I use them on the two smaller boring bars I got from you.

They were a great deal & the seller sold them for a while (ebay). I haven't checked to see if he's still selling them.


----------



## precisionworks (Jan 5, 2010)

> Our Alu-Pro line is perfect for this.
> 
> Vic
> Rani Tool Corp



:welcome:

Glad to see that you came to play in The Sand Box


----------



## wquiles (Jan 6, 2010)

Just got off the phone talking to Vic, and ordered a pack of 10x for both the CCGT 21.51 and DCGT 21.51 Alu-Pro inserts 

Will


----------



## darkzero (Jan 6, 2010)

wquiles said:


> Just got off the phone talking to Vic, and ordered a pack of 10x for both the CCGT 21.51 and DCGT 21.51 Alu-Pro inserts
> 
> Will


 
I know you won't but don't forget the pics when they arrive!


----------



## precisionworks (Jan 6, 2010)

> don't forget the pics when they arrive!


Please don't encourage Will. I honestly believe that he wears his camera 24/7/365 :nana:


----------



## wquiles (Jan 6, 2010)

precisionworks said:


> Please don't encourage Will. I honestly believe that he wears his camera 24/7/365 :nana:



Not quite 24/7/365, but almost 100% of the time that I am in the shop, my camera is there on one of the work benches.
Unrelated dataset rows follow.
Lemma claim_shrinks drv : keeps shrinks (claim drv).
Proof.
  intros b. unfold exec, claim, mbind, M_bind, get. destruct (expected b !! drv) as [ent|]; split; simpl; auto.
  intros d e. rewrite lookup_insert_Some. intros [[<- <-]|[? ?]]; auto.
Qed.
Lemma admit_shrinks drv : keeps shrinks (admits drv).
Proof.
  intros b. unfold exec, admits, mbind, M_bind, get. destruct (expected b !! drv) as [ent|]; split; simpl; auto.
  intros d e. rewrite lookup_insert_Some. intros [[<- <-]|[? ?]]; auto.
Qed.
Lemma finish_shrinks drv : keeps shrinks (finish_take drv).
Proof.
  intros b. unfold exec, finish_take, mbind, M_bind, get. destruct (expected b !! drv) as [ent|]; split; simpl; auto.
  intros d e. rewrite lookup_delete_Some. intros [? ?]; auto.
Qed.
Lemma revoke_shrinks drv : keeps shrinks (revoke_take drv).
Proof.
  intros b. unfold exec, revoke_take, mbind, M_bind, get. destruct (expected b !! drv) as [ent|] eqn:He; [|done].
  destruct (Expected.running ent).
  - pose proof (upd_shared_shrinks (Expected.shared ent) Shared.with_revoked b) as H. unfold exec in H.
    by destruct (upd_shared _ _ b) as [b1 [|]].
  - split; simpl; [done|]. intros d e. rewrite lookup_delete_Some. intros []; auto.
Qed.
Lemma take_shrinks order pred : keeps shrinks (takeUnclaimed order pred).
Proof.
  unfold takeUnclaimed. apply keeps_foldM; [apply _|]. intros taken [d e]. destruct (negb _ && _); [|apply keeps_ret, _].
  apply keeps_bind; [apply _| |intros; apply keeps_ret, _]. apply keeps_modify. intros b. split; simpl; [done|].
  intros d' e'. rewrite lookup_delete_Some. intros []; auto.
Qed.

Lemma section_shrinks i p :
  is_put p = false → (∀ dr, p ≠ PSetDraining dr) → keeps shrinks (section serialize parse opts workerName i p).
Proof.
  intros Hp Hs. destruct p; try done; cbn [section]; open_section.
  all: repeat case_match; try by destruct (Hs draining).
  all: repeat first
    [ apply send_shrinks | apply upd_shared_shrinks | apply get_shared_shrinks | apply claim_shrinks | apply admit_shrinks
    | apply finish_shrinks | apply revoke_shrinks | apply take_shrinks
    | apply keeps_bind; [apply _| |intros] | apply keeps_ret, _ | apply keeps_get, _ | case_match ].
  all: apply keeps_modify; intros b; split; simpl; auto.
Qed.

(** While the worker drains, no thread goes on to enter an Expect. *)
Lemma section_no_put i p b b' next :
  section serialize parse opts workerName i p b = (b', Ok next) → draining_ b = true →
  Forall (λ q, is_put q = false) next.
Proof.
  intros H Hd. destruct p; cbn [section] in H; open_section in H.
  { case_bool_decide; [injection H as <- <-; constructor|]. unfold mbind, M_bind, get in H. rewrite Hd in H.
    injection H as <- <-. by repeat constructor. }
  all: repeat (case_match; try (injection H as <- <-; constructor; fail)).
  all: repeat (apply bind_ok in H as (? & ? & _ & H)).
  all: unfold mret, M_ret in H; injection H as <- <-; repeat case_match; by repeat constructor.
Qed.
Taking pictures to document what I am doing is well beyond second nature to me - in fact, it feels weird to me if I am working in my "shop" without my camera - like something is missing :candle:


----------



## wquiles (Jan 6, 2010)

By the way, while searching on Ebay for inserts, I ran accross these ones: diamond tipped inserts. When are these inserts useful?
PRECISION DIAMOND TOOL 7592 ( DCMT 21.51 ) INSERTS


----------



## precisionworks (Jan 6, 2010)

That's a good question ... it LOOKS like a PCD tipped insert, but I've never seen any PCD for much under $40-$50 each:

http://americas.kyocera.com/kicc/pdf/Brochure-FlyerKPD001.pdf

http://www.kyocera.com.sg/products/cuttingtools/pdf/e-d_kpd001.pdf



> When are these inserts useful?


For most any material that's nonferrous, especially if that material is highly abrasive to conventional carbide or ceramic inserts. Under some cutting conditions, PCD life is 100X greater than the best coated carbide insert.
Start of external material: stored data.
(* ===== verification/BuilderDemo.v ===== *)
(** * The worker: runs

    Concrete runs of the worker of Builder.v, and a run of a node that is scheduler and
    worker in one. *)

From S2P Require Import Prelude Double Sched Reactor Dispatcher Builder BuilderInv BuilderSections BuilderView BuilderSystem.

Definition demo_opts : WorkerOptions := mkOptions "10.0.0.1:50052" "x86_64-linux" [] [] [] 2.

(** A result is its own wire form. *)
Definition demo_serialize (done : string) : string := done.
Definition demo_parse (wire : string) : option string := Some wire.
Lemma demo_parse_serialize done : demo_parse (demo_serialize done) = Some done.
Proof. done. Qed.

Definition demo_env (done : string) : BuildEnv :=
  mkEnv None None None (inl (mkRes true false None)) ([("out", 1%N)], None) None (inl done).

Definition demo_input (now : Z) (env : BuildEnv) : input string :=
  mkInput now map_to_list (λ m, reflexivity _) DrvValid true false 0 false true env.

Definition demo_event : Type := event string.
Abbreviation demo_run_event := (run_event demo_serialize demo_parse demo_opts "w").

Definition ok_event (ev : event string) (w : worker string) : bool :=
  match ev with Spawn p => may_spawn p w | _ => true end.

(** A run, which stops at an event that cannot happen. *)
Fixpoint run_all (evs : list (event string)) (w : worker string) : worker string :=
  match evs with
  | [] => w
  | ev :: evs => if ok_event ev w then run_all evs (exec (demo_run_event ev) w) else w
  end.

Lemma run_all_reachable evs w :
  reachable demo_serialize demo_parse demo_opts "w" w → reachable demo_serialize demo_parse demo_opts "w" (run_all evs w).
Proof.
  revert w. induction evs as [|ev evs IH]; intros w Hw; [done|]. simpl. destruct (ok_event ev w) eqn:Hok; [|done].
  apply IH, reach_event; [done|]. by destruct ev.
Qed.

Definition step0 : event string := Run 0 (demo_input 0 (demo_env "built")).
Definition call (drv : string) : Call.t := Call.mk drv (0, 0, 0)%N true true None.

(** A session is opened, a derivation expected, built by one caller and asked for by another. *)
Definition greeted_run : list (event string) := [Spawn (PConnect 0); step0; step0; step0; step0].
Definition expected_run : list (event string) := greeted_run ++ [Spawn (PExpect "d.drv" 7); step0; step0].
Definition built_run : list (event string) :=
  expected_run ++ Spawn (PEnter (call "d.drv")) :: repeat step0 6          (* the owner builds *)
  ++ Spawn (PEnter (call "d.drv")) :: repeat step0 5                       (* attached, and follows *)
  ++ repeat (Run 1 (demo_input 0 (demo_env "built"))) 1.

(** The owner reports and returns; then the other caller returns. *)
Definition answered_run : list (event string) :=
  built_run ++ repeat step0 5 ++ [Run 1 (demo_input 0 (demo_env "built")); step0; step0].

(** Of two derivations one is claimed when the worker starts to drain. *)
Definition draining_run : list (event string) :=
  expected_run ++ [Spawn (PExpect "e.drv" 8); step0; step0; Spawn (PEnter (call "d.drv")); step0; step0]
  ++ [Spawn (PSetDraining true); step0; step0].

Definition after (evs : list (event string)) : worker string := run_all evs fresh_worker.

Lemma after_reachable evs : reachable demo_serialize demo_parse demo_opts "w" (after evs).
Proof. apply run_all_reachable, reach_fresh. Qed.


Lemma answered_by_build_witness :
  threads (after answered_run) = [PReturned (call "d.drv") (Replied "built"); PReturned (call "d.drv") (Replied "built")] ∧
  built_here (after answered_run) (call "d.drv") "built".
Proof.
  assert (threads (after answered_run) =
    [PReturned (call "d.drv") (Replied "built"); PReturned (call "d.drv") (Replied "built")]) as Ht
    by (vm_compute; reflexivity).
  split; [exact Ht|].
  apply (answered_by_build demo_serialize demo_parse demo_opts "w" demo_parse_serialize); [apply after_reachable|].
  rewrite Ht. left.
Defined.

Lemma no_ghost_lease_witness : held_or_told (after built_run) "d.drv".
Proof.
  apply (no_ghost_lease demo_serialize demo_parse demo_opts "w" demo_parse_serialize _ {["d.drv"]});
    [apply after_reachable|vm_compute; reflexivity|vm_compute; reflexivity|set_solver].
Defined.


(** ** A node that is scheduler and worker

    The worker greets, a client comes and wants a derivation, which is placed; then the worker starts to drain, and has not
    told the scheduler yet. *)
Definition node_clock (n : nat) : double := double_of_Z 5.
Definition node_ord (n : nat) : map_order := list_order.
Abbreviation node_send := (loop_send node_clock node_ord "x86_64-linux" 0 0).
Abbreviation node_hold := (hold 0 0 (node_send 1)).
Definition node_want (path : string) : D () :=
  apply_chunk node_clock node_ord "x86_64-linux" 1 [(MWant (Want.mk path ["out.narinfo"] [] 7 0 [] "x86_64-linux"), false)].
Definition node_start : node := mkNode (disp (initial Config.default)) (bld (@fresh_worker string)) false.
Definition node_run : M node () :=
  node_hold (newSession 0);;
  node_send 2 (hello demo_opts []);;
  node_hold connectClient;;
  node_hold (node_want "a.drv");;
  on_bld (setDraining (BuildDone:=string) true);;
  mret tt.

(** C40.  A node that is scheduler and worker in one can lock its scheduler for good, and exactly how.  Whatever an operation of the
    dispatcher does in a hold of its mutex, if it returns, then the hold ends with the mutex free, unless the operation
    has sent the worker an Expect and the worker drains: then the worker gives the
    build back at once, and the Done takes the mutex that the thread holds.  This happens: the worker starts to drain, and
    before the scheduler hears of it a client asks for another derivation. *)
Theorem loopback_drain_relocks :
  (∀ clock ord defaultSystem sid now depth A (m : D A) d b d' a, m d = (d', Ok a) →
     let after := hold sid now (loop_send clock ord defaultSystem sid now (S depth)) m (mkNode d b false) in
     (draining_ b && existsb bounces (queued_cmds sid d') = true → after.2 = Throw Undefined) ∧
     (draining_ b && existsb bounces (queued_cmds sid d') = false → ∃ b', after = (mkNode (take_cmds sid d') b' false, Ok a))) ∧
  (let s := exec node_run node_start in
   (node_run node_start).2 = Ok tt ∧ nd_held s = false ∧ dom (expected (nd_bld s)) = {["a.drv"]} ∧ draining_ (nd_bld s) = true ∧
   Worker.draining <$> workers (core_ (nd_disp s)) = [false] ∧
   (node_hold (node_want "b.drv") s).2 = Throw Undefined).
Proof.
  split; [|cbv zeta; split_and!; vm_compute; reflexivity].
  intros clock ord defaultSystem sid now depth A m d b d' a Hm after. subst after.
  destruct (loop_cmds_held clock ord defaultSystem sid now depth (queued_cmds sid d') (take_cmds sid d') b) as [Hstop Hgo].
  rewrite hold_eq, Hm. split; intros Hc.
  - specialize (Hstop Hc). destruct (forM_ _ _ _) as [s' r]. simpl in Hstop. by subst r.
  - destruct (Hgo Hc) as (b' & ->). by exists b'.
Qed.

(** If the thread that relays the log cannot be started, the lease is never reported: it stays in
    the table, marked as running, and no thread owns it. *)
Theorem relay_failure_keeps_lease :
  let w := after (expected_run ++ Spawn (PEnter (call "d.drv")) :: repeat step0 5 ++
    [Run 0 (mkInput 0 map_to_list (λ m, reflexivity _) DrvValid true false 0 false false (demo_env "built")); step0]) in
  threads w = [] ∧ lost w = [0] ∧ running_of (expected (bld w)) = [0] ∧ reported w = [].
Proof. by vm_compute. Qed.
Also notice the sfpm, roughly 300% higher than carbide :thumbsup:


----------



## TOOLING GURU (Jan 8, 2010)

PCD - Polycrystalline Diamond

All non-ferrous materials such as aluminum, brass, copper, graphite, G10,all plastics etc. can be machined with PCD. The advantage with PCD is tool life, and surface finish and it's ability to hold tight tolerances. Mostly used in high volume applications. We do sell a fair bit to small run shops too since some parts require an extremely nice surface finish, or the parts are very thin walled and require a tool that exerts very little cutting force.

PCD can be ground to a much finer edge than carbide which reduces cutting forces and provides the better finish. Because of it's hardness, acheivable SFM's are substansally higher. 8000 easily. We have another material CVD which tops out at about 15,000 SFM. I've never seen a lathe yet with a chuck or rpm's that will run that fast unless the part has a huge diameter!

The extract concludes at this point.